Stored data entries
-=-=-=-=-
Lemma wait_for_pipe_unfold fuel name timeout (w : W) :
wait_for_pipe (S fuel) name timeout w =
let a := WaitNamedPipe name 1 w in
let ev := WaitNamedPipe_ev name 1 a.1 in
let e := GetLastError a.2 in
if a.1 then WRun (Returns timeout) a.2 [ev]
else if (e =? ERROR_FILE_NOT_FOUND) || (e =? ERROR_SEM_TIMEOUT) then
  if timeout >? PIPE_WRITE_WAIT_INTERVAL then
    let r := wait_for_pipe fuel name (timeout - PIPE_WRITE_WAIT_INTERVAL)
               (sleep_for (PIPE_WRITE_WAIT_INTERVAL - 1) a.2) in
    WRun (wresult r) (wworld r)
         (ev :: Sleep_ev (PIPE_WRITE_WAIT_INTERVAL - 1) :: wtrace r)
  else WRun (Throws TimeoutException) a.2 [ev]
else WRun (Throws (PipeException e "WaitNamedPipe")) a.2 [ev].
Proof.
simpl. unfold wbind, call_WaitNamedPipe, last_error, call_sleep, wthrow, wret.
cbn [wresult wworld wtrace fst snd app].
destruct (WaitNamedPipe name 1 w).1; cbn [negb wresult wworld wtrace app]; [reflexivity|].
destruct (_ || _); cbn [wresult wworld wtrace app]; [|reflexivity].
destruct (timeout >? PIPE_WRITE_WAIT_INTERVAL); reflexivity.
Qed.

(** The loop of write that waits for the pipe. *)
Lemma wait_for_pipe_facts fuel name timeout (w : W) :
(attempts timeout <= fuel)%nat ->
let r := wait_for_pipe fuel name timeout w in
let waits := wcount is_WaitNamedPipe (wtrace r) in
wresult r <> Diverges /\
(1 <= waits <= attempts timeout)%nat /\
slept (wtrace r) = 0 /\
(forall t, wresult r = Returns t ->
   t = timeout - Z.of_nat (pred waits) * PIPE_WRITE_WAIT_INTERVAL /\
   ((1 < waits)%nat -> 1 <= t)) /\
(forall e, wresult r = Throws e ->
   e = TimeoutException \/ exists code, e = PipeException code "WaitNamedPipe") /\
handles_closed (wtrace r) = [] /\ handles_guarded (wtrace r) = [] /\
wcount is_GetOverlappedResult (wtrace r) = O.
Proof.
revert timeout w. induction fuel as [|fuel IH]; intros timeout w Hfuel.
{ pose proof (attempts_pos timeout). lia. }
cbv zeta. rewrite wait_for_pipe_unfold. cbv zeta.
pose proof (attempts_pos timeout) as Hpos.
destruct (WaitNamedPipe name 1 w).1.
{ cbn [wresult wtrace wcount is_WaitNamedPipe is_GetOverlappedResult slept handles_closed
       handles_guarded pred].
  close_case. }
destruct (_ || _).
- unfold PIPE_WRITE_WAIT_INTERVAL in *.
  destruct (Z.gtb_spec timeout 1) as [Hgt|Hle].
  + rewrite (attempts_step timeout Hgt) in *.
    destruct (IH (timeout - 1) (sleep_for (1 - 1) (WaitNamedPipe name 1 w).2))
      as (Hnd & Hwaits & Hslept & Hret & Hthrow & Hcl & Hg & Hgor); [lia|].
    cbn [wresult wtrace wcount is_WaitNamedPipe is_GetOverlappedResult slept
         handles_closed handles_guarded].
    set (n := wcount is_WaitNamedPipe _) in *.
    split; [exact Hnd|]. split; [lia|]. split; [rewrite Hslept; lia|].
    split; [|auto].
    intros t Ht. destruct (Hret t Ht) as [Heq Hpos']. split; [|lia].
    rewrite Heq. destruct n; simpl; lia.
  + rewrite attempts_last by lia.
    cbn [wresult wtrace wcount is_WaitNamedPipe is_GetOverlappedResult slept
         handles_closed handles_guarded pred].
    close_case.
- cbn [wresult wtrace wcount is_WaitNamedPipe is_GetOverlappedResult slept handles_closed
       handles_guarded pred].
  close_case.
Qed.

Lemma write_unfold p message messageSize timeout waitUntilWritten (w : W) :
write p message messageSize timeout waitUntilWritten w =
let name := full_name p in
let bytes := take (DWORD_of_size messageSize) message in
let wp := wait_for_pipe (attempts timeout) name timeout w in
match wresult wp with
| Returns t =>
    let cf := CreateFile name (wworld wp) in
    let open_ev := CreateFile_ev name cf.1 in
    if cf.1 =? INVALID_HANDLE_VALUE then
      WRun (Throws (PipeException (GetLastError cf.2) "Open for write")) cf.2
           (wtrace wp ++ [open_ev])
    else
      let wf := WriteFile cf.1 bytes cf.2 in
      let write_ev := WriteFile_ev cf.1 bytes wf.1 in
      let closing := handle_dtor cf.1 in
      if wf.1 then
        WRun (Returns tt) (wworld (closing wf.2))
             (wtrace wp ++ open_ev :: write_ev :: wtrace (closing wf.2))
      else if GetLastError wf.2 =? ERROR_IO_PENDING then
        if waitUntilWritten then
          let a := waitOnAsyncIO (pending_attempts t) cf.1 t wf.2 in
          match wresult a with
          | Returns _ =>
              WRun (Returns tt) (wworld (closing (wworld a)))
                   (wtrace wp ++ open_ev :: write_ev :: wtrace a
                      ++ wtrace (closing (wworld a)))
          | Throws x =>
              WRun (Throws x) (wworld (closing (wworld a)))
                   (wtrace wp ++ open_ev :: write_ev :: wtrace a
                      ++ wtrace (closing (wworld a)))
          | Diverges =>
              WRun Diverges (wworld a) (wtrace wp ++ open_ev :: write_ev :: wtrace a)
          end
        else
          WRun (Returns tt) (wworld (closing wf.2))
               (wtrace wp ++ open_ev :: write_ev :: wtrace (closing wf.2))
      else
        WRun (Throws (PipeException (GetLastError wf.2) "Write"))
             (wworld (closing wf.2))
             (wtrace wp ++ open_ev :: write_ev :: wtrace (closing wf.2))
| Throws e => WRun (Throws e) (wworld wp) (wtrace wp)
| Diverges => WRun Diverges (wworld wp) (wtrace wp)
end.
Proof.
unfold write. cbv zeta.
unfold wbind, wfinally, call_CreateFile, call_WriteFile, last_error, wthrow, wret.
cbn [wresult wworld wtrace fst snd].
destruct (wresult (wait_for_pipe _ _ _ _)) as [t|e|];
  cbn [wresult wworld wtrace]; [|reflexivity..].
set (cf := CreateFile _ _).
destruct (cf.1 =? INVALID_HANDLE_VALUE) eqn:Ecf; cbn [negb wresult wworld wtrace].
{ rewrite handle_dtor_run, Ecf. cbn [wresult wworld wtrace app]. reflexivity. }
set (wf := WriteFile _ _ _).
destruct wf.1; cbn [negb wresult wworld wtrace app]; [reflexivity|].
destruct (GetLastError wf.2 =? ERROR_IO_PENDING);
  cbn [wresult wworld wtrace app]; [|reflexivity].
destruct waitUntilWritten; cbn [wresult wworld wtrace app]; [|reflexivity].
set (a := waitOnAsyncIO _ _ _ _).
destruct (wresult a); cbn [wresult wworld wtrace app]; rewrite ?app_nil_r; reflexivity.
Qed.

Lemma waitOnAsyncIO_events fuel handle timeout (w : W) :
handles_guarded (wtrace (waitOnAsyncIO fuel handle timeout w)) = [] /\
wcount is_WaitNamedPipe (wtrace (waitOnAsyncIO fuel handle timeout w)) = O.
Proof.
revert timeout w. induction fuel as [|fuel IH]; intros timeout w; [simpl; auto|].
rewrite waitOnAsyncIO_unfold. cbv zeta.
destruct (negb _ && _).
- destruct (timeout >? pendingWaitInterval); simpl; [apply IH|auto].
- destruct (negb _); simpl; auto.
Qed.

Lemma handle_dtor_events h (w : W) :
handles_closed (wtrace (handle_dtor h w)) =
  (if h =? INVALID_HANDLE_VALUE then [] else [h]) /\
handles_guarded (wtrace (handle_dtor h w)) = [] /\
wcount is_WaitNamedPipe (wtrace (handle_dtor h w)) = O /\
wcount is_GetOverlappedResult (wtrace (handle_dtor h w)) = O.
Proof.
rewrite handle_dtor_run. destruct (h =? INVALID_HANDLE_VALUE); [simpl; auto|].
cbv zeta. destruct (CloseHandle h w).1; simpl; auto.
Qed.
(** * MCP.py: the tool handlers of the example MCP server

    A shallow embedding of [src/MCP.py]: the path resolver [_safe_path], the
    handlers [echo], [read_file], [query_db] and [summarize], and the
    initializer [_ensure_db].  They are small Python functions over text,
    over [pathlib] paths and over one sqlite file, and are translated one by
    one, keeping their names, the order of their tests and their default
    arguments.

    Conventions.
    - A Python [str] is a [string]; each character stands for the code point
      of the same number, so the texts of the model are those whose code
      points lie below 256.  [strip], [lower], [split], [join], slicing,
      [startswith] and [in] act on them as CPython does on such texts.
    - A Python [int] is a [Z].
    - An optional argument is an [option]; [None] selects the default written
      in the [def] line.
    - A call that may raise returns a [result]; the exception is a value. *)

From Stdlib Require Import ZArith List String Ascii Bool Lia Arith.
From Stdlib Require Import DecimalString.
Import ListNotations.

Local Open Scope string_scope.
Local Open Scope Z_scope.

(** ** Python values shared by the handlers *)

(** The exception classes that reach the handlers. [str(e)] is the message. *)
Inductive exn : Type :=
| ValueError (msg : string)
| RuntimeError (msg : string)
| OSError (msg : string)
| IndexError (msg : string)
| OperationalError (msg : string).

Definition str_exn (e : exn) : string :=
  match e with
  | ValueError m | RuntimeError m | OSError m | IndexError m
  | OperationalError m => m
  end.

Inductive result (A : Type) : Type :=
| Ok (a : A)
| Raise (e : exn).
Arguments Ok {A} a.
Arguments Raise {A} e.

(** The value of an optional argument. *)
Definition arg {A : Type} (given : option A) (default : A) : A :=
  match given with
  | Some a => a
  | None => default
  end.

(** ** Text primitives *)
Module Text.

Definition code (c : ascii) : N := N_of_ascii c.

(** [str.isspace] on one character: TAB..CR, FS..US, SPACE, NEL, NBSP. *)
Definition isspace (c : ascii) : bool :=
  let n := code c in
  ((9 <=? n) && (n <=? 13) || (28 <=? n) && (n <=? 32)
   || (n =? 133) || (n =? 160))%N.

(** [str.lower] on one character: A..Z and the capital letters of
    U+00C0..U+00DE (the multiplication sign U+00D7 is not a letter). *)
Definition lower_char (c : ascii) : ascii :=
  let n := code c in
  if ((65 <=? n) && (n <=? 90)
      || (192 <=? n) && (n <=? 222) && negb (n =? 215))%N
  then ascii_of_N (n + 32) else c.

Fixpoint lower (s : string) : string :=
  match s with
  | EmptyString => EmptyString
  | String c s' => String (lower_char c) (lower s')
  end.

(** [bool(s)]: a text is true when it is not empty. *)
Definition truthy (s : string) : bool :=
  match s with
  | EmptyString => false
  | String _ _ => true
  end.

(** [s.lstrip(...)] and [s.rstrip(...)] for a set of characters [p]. *)
Fixpoint lstrip_with (p : ascii -> bool) (s : string) : string :=
  match s with
  | EmptyString => EmptyString
  | String c s' => if p c then lstrip_with p s' else s
  end.

Fixpoint rstrip_with (p : ascii -> bool) (s : string) : string :=
  match s with
  | EmptyString => EmptyString
  | String c s' =>
      let r := rstrip_with p s' in
      if p c && negb (truthy r) then EmptyString else String c r
  end.

(** [s.strip()] *)
Definition strip (s : string) : string :=
  rstrip_with isspace (lstrip_with isspace s).

(** [s.rstrip(chars)] *)
Fixpoint mem_char (c : ascii) (chars : string) : bool :=
  match chars with
  | EmptyString => false
  | String d chars' => Ascii.eqb c d || mem_char c chars'
  end.

Definition rstrip (chars s : string) : string :=
  rstrip_with (fun c => mem_char c chars) s.

(** [s.startswith(p)] *)
Fixpoint startswith (p s : string) : bool :=
  match p, s with
  | EmptyString, _ => true
  | String a p', String b s' => Ascii.eqb a b && startswith p' s'
  | String _ _, EmptyString => false
  end.

(** [sub in s] *)
Fixpoint contains (sub s : string) : bool :=
  startswith sub s ||
  match s with
  | EmptyString => false
  | String _ s' => contains sub s'
  end.

(** [s.split(sep)] for a separator of one character: the pieces between
    the separators, the empty ones included; never the empty list. *)
Fixpoint split (sep : ascii) (s : string) : list string :=
  match s with
  | EmptyString => [EmptyString]
  | String c s' =>
      if Ascii.eqb c sep then EmptyString :: split sep s'
      else match split sep s' with
           | piece :: rest => String c piece :: rest
           | [] => [String c EmptyString]
           end
  end.

(** [sep.join(pieces)] *)
Fixpoint join (sep : string) (pieces : list string) : string :=
  match pieces with
  | [] => EmptyString
  | [x] => x
  | x :: rest => x ++ sep ++ join sep rest
  end.

(** The first [n] characters. *)
Fixpoint take (n : nat) (s : string) : string :=
  match n, s with
  | O, _ => EmptyString
  | S _, EmptyString => EmptyString
  | S n', String c s' => String c (take n' s')
  end.

(** [s[:n]]: a negative bound counts from the end. *)
Definition slice_to (s : string) (n : Z) : string :=
  if n <? 0 then take (Z.to_nat (Z.of_nat (length s) + n)) s
  else take (Z.to_nat n) s.

(** [l[:n]] on a list. *)
Definition slice_list {A : Type} (l : list A) (n : Z) : list A :=
  if n <? 0 then firstn (Z.to_nat (Z.of_nat (List.length l) + n)) l
  else firstn (Z.to_nat n) l.

(** [l * n] on a list: no copy at all when [n] is not positive. *)
Definition list_mul {A : Type} (l : list A) (n : Z) : list A :=
  List.concat (List.repeat l (Z.to_nat n)).

(** [str(n)] for an integer. *)
Definition str_int (n : Z) : string :=
  NilZero.string_of_int (Z.to_int n).

End Text.
Import Text.

(** ** echo, lines 41-48 *)
Definition echo (text : string) (repeat : option Z) : string :=
  let repeat := arg repeat 1 in
  let repeat := if repeat <? 1 then 1 else repeat in
  let repeat := if repeat >? 10 then 10 else repeat in
  let out := join " " (list_mul [text] repeat) in
  if (length out <=? 2000)%nat then out else slice_to out 2000.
-=-=-=-=-
Brief:
Set every line down again exactly. Begin with the first line of the entries and finish with the line containing "destruct (WaitNamedPipe name 1 w).1.".

Result of this task:
Lemma wait_for_pipe_unfold fuel name timeout (w : W) :
wait_for_pipe (S fuel) name timeout w =
let a := WaitNamedPipe name 1 w in
let ev := WaitNamedPipe_ev name 1 a.1 in
let e := GetLastError a.2 in
if a.1 then WRun (Returns timeout) a.2 [ev]
else if (e =? ERROR_FILE_NOT_FOUND) || (e =? ERROR_SEM_TIMEOUT) then
  if timeout >? PIPE_WRITE_WAIT_INTERVAL then
    let r := wait_for_pipe fuel name (timeout - PIPE_WRITE_WAIT_INTERVAL)
               (sleep_for (PIPE_WRITE_WAIT_INTERVAL - 1) a.2) in
    WRun (wresult r) (wworld r)
         (ev :: Sleep_ev (PIPE_WRITE_WAIT_INTERVAL - 1) :: wtrace r)
  else WRun (Throws TimeoutException) a.2 [ev]
else WRun (Throws (PipeException e "WaitNamedPipe")) a.2 [ev].
Proof.
simpl. unfold wbind, call_WaitNamedPipe, last_error, call_sleep, wthrow, wret.
cbn [wresult wworld wtrace fst snd app].
destruct (WaitNamedPipe name 1 w).1; cbn [negb wresult wworld wtrace app]; [reflexivity|].
destruct (_ || _); cbn [wresult wworld wtrace app]; [|reflexivity].
destruct (timeout >? PIPE_WRITE_WAIT_INTERVAL); reflexivity.
Qed.

(** The loop of write that waits for the pipe. *)
Lemma wait_for_pipe_facts fuel name timeout (w : W) :
(attempts timeout <= fuel)%nat ->
let r := wait_for_pipe fuel name timeout w in
let waits := wcount is_WaitNamedPipe (wtrace r) in
wresult r <> Diverges /\
(1 <= waits <= attempts timeout)%nat /\
slept (wtrace r) = 0 /\
(forall t, wresult r = Returns t ->
   t = timeout - Z.of_nat (pred waits) * PIPE_WRITE_WAIT_INTERVAL /\
   ((1 < waits)%nat -> 1 <= t)) /\
(forall e, wresult r = Throws e ->
   e = TimeoutException \/ exists code, e = PipeException code "WaitNamedPipe") /\
handles_closed (wtrace r) = [] /\ handles_guarded (wtrace r) = [] /\
wcount is_GetOverlappedResult (wtrace r) = O.
Proof.
revert timeout w. induction fuel as [|fuel IH]; intros timeout w Hfuel.
{ pose proof (attempts_pos timeout). lia. }
cbv zeta. rewrite wait_for_pipe_unfold. cbv zeta.
pose proof (attempts_pos timeout) as Hpos.
destruct (WaitNamedPipe name 1 w).1.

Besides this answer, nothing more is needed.